Los factores que producen la indigencia son tan variados y complejos. Solo un Estado en manos de un gobierno eficiente y consustanciado con la población, con verdadera vocación de servicio, puede combatirlos en toda su magnitud.

Claro que hay miseria y desde luego, un pésimo gobierno que lleva en el ala el plomo de la ilegitimidad de origen, y en su desempeño vemos, para desdicha de la población, la ilegitimidad muy marcada en su espurio ejercicio.

No hay pan, el circo empeora, el gigante no existe, desapareció. Los enanos crecen en pobreza, desolación por todas partes.

Decía el poeta Andrés Eloy Blanco que “Venezuela no caminará en tanto no se ponga en las manos de su pueblo un pan del tamaño de su hambre”.

Ello no significa promover el facilismo, el hedonismo, lo material por encima de los valores del espíritu, pues sería indiferente a este terrible problema social. La indigencia debe enfrentarse con entereza, decidido empeño y verdadera disposición, pues de suyo este mal social implica pobreza y necesidad de muchos venezolanos.

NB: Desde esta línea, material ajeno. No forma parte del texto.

(** * A verified model of the sliding-window VWAP calculator

    The development embeds [vwap-calculator/main.go] (the exact-rational
    variant built on [math/big.Rat]) and proves the properties of its ring
    buffer, its running sums, its update/query contract and its
    connect/retry loop.

    Conventions of the embedding:
    - Go's [int] is a 64-bit two's-complement integer: it is a [Z] and every
      arithmetic operation is followed by [wrap];
    - [big.Rat] is an arbitrary-precision rational kept in lowest terms: it
      is a [Qc];
    - a Go array is a [list]; indexing outside of it panics;
    - a run of Go code either returns, panics or blocks for ever: the
      [outcome] monad; mutable receivers are passed in and handed back;
    - [sync.Mutex] is a boolean, the calculators of [main] a [gmap];
    - what the program takes from libraries and does not define itself
      ([big.Rat.SetString], [big.Rat.FloatString]) is a parameter of the
      development; decimal instances of both are given to run the model. *)

From Stdlib Require Import ZArith QArith Qcanon String Ascii List Lia.
From Stdlib Require Import DecimalString.
From stdpp Require Import base numbers list strings gmap.

Local Open Scope Z_scope.

(** ** Outcomes of a run *)

Inductive outcome (A : Type) : Type :=
| Ret (a : A)
| Panic
| Blocked.
Arguments Ret {A} a.
Arguments Panic {A}.
Arguments Blocked {A}.

#[global] Instance outcome_ret : MRet outcome := @Ret.
#[global] Instance outcome_bind : MBind outcome := fun A B f m =>
  match m with
  | Ret a => f a
  | Panic => Panic
  | Blocked => Blocked
  end.

(** ** Go's [int] *)

Definition wrap (x : Z) : Z := (x + 2 ^ 63) mod 2 ^ 64 - 2 ^ 63.

Definition int_add (a b : Z) : Z := wrap (a + b).
Definition int_sub (a b : Z) : Z := wrap (a - b).
Definition int_mul (a b : Z) : Z := wrap (a * b).

(** [a % b]: the remainder has the sign of [a]; a zero divisor panics. *)
Definition int_rem (a b : Z) : outcome Z :=
  if b =? 0 then Panic else Ret (wrap (Z.rem a b)).

(** ** Go arrays *)

Definition len {A} (a : list A) : Z := Z.of_nat (length a).

(** [a[i]] as a value. *)
Definition index {A} (a : list A) (i : Z) : outcome A :=
  if (0 <=? i) && (i <? len a)
  then match a !! Z.to_nat i with Some x => Ret x | None => Panic end
  else Panic.

(** [a[i] = x]. *)
Definition store {A} (a : list A) (i : Z) (x : A) : outcome (list A) :=
  if (0 <=? i) && (i <? len a) then Ret (<[Z.to_nat i := x]> a) else Panic.

(** ** [big.Rat] *)

(** [big.NewRat(a, b)], the rational a/b. It panics when [b] is zero; the
    program calls it with [b = 1] only. *)
Definition NewRat (a b : Z) : Qc := Q2Qc (Qmake a 1 / Qmake b 1).

(** [x.Cmp(y)] is -1, 0 or +1. *)
Definition Cmp (x y : Qc) : Z :=
  match (x ?= y)%Qc with
  | Lt => -1
  | Eq => 0
  | Gt => 1
  end.

(** [z.Quo(x, y)] panics when [y] is zero. *)
Definition Quo (x y : Qc) : outcome Qc :=
  if decide (y = 0%Qc) then Panic else Ret (x / y)%Qc.

(** ** [sync.Mutex] *)

Definition Mutex : Type := bool.

(** In a run with a single thread of control, locking a locked mutex never
    returns. *)
Definition Lock (mu : Mutex) : outcome Mutex :=
  if mu then Blocked else Ret true.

Formidable sería, quizá, un “Estado Bienestar” o una sociedad de abundancia, y no está visión obtusa del socialismo que pretende llevarnos al empobrecimiento de todos, retrotraernos a etapas ya superadas en lo político, social y económico, lo cual debe ser analizado y rechazado por la mayoría de los venezolanos.

Rechacemos esa estructura social basada en la economía de subsistencia, la propiedad colectiva, el desarrollo “endógeno”, la igualación hacia abajo y el reparto comunitario de bienes en un marco de escasez.

La situación narrada es otro motivo que, sumado a los vicios de ilegalidad e inconstitucionalidad de la convocatoria, debe conducir a la postergación o aplazamiento de ese circo electoral que han planeado realizar el próximo 6 de diciembre de este año.

Finalmente, el último dígito de mi cédula de identidad me indica, por suerte, que debo a diario seguir buscando la esperanza en todas mis cajas, revolver, inventar, desocupar los refugios… toca unir los vidrios rotos y procurar no asquearme.

Escribir, que las palabras no se atreverán a crucificarme. No llevan la valentía para eso ni la cobardía tampoco de correr. La palabra puede ser el vinagre en las heridas, y el veneno en el silencio hacernos daño.

En esta hora aciaga ni nunca, no bajaré persianas a mis ojos, no dejaré de escuchar. No haré silencio.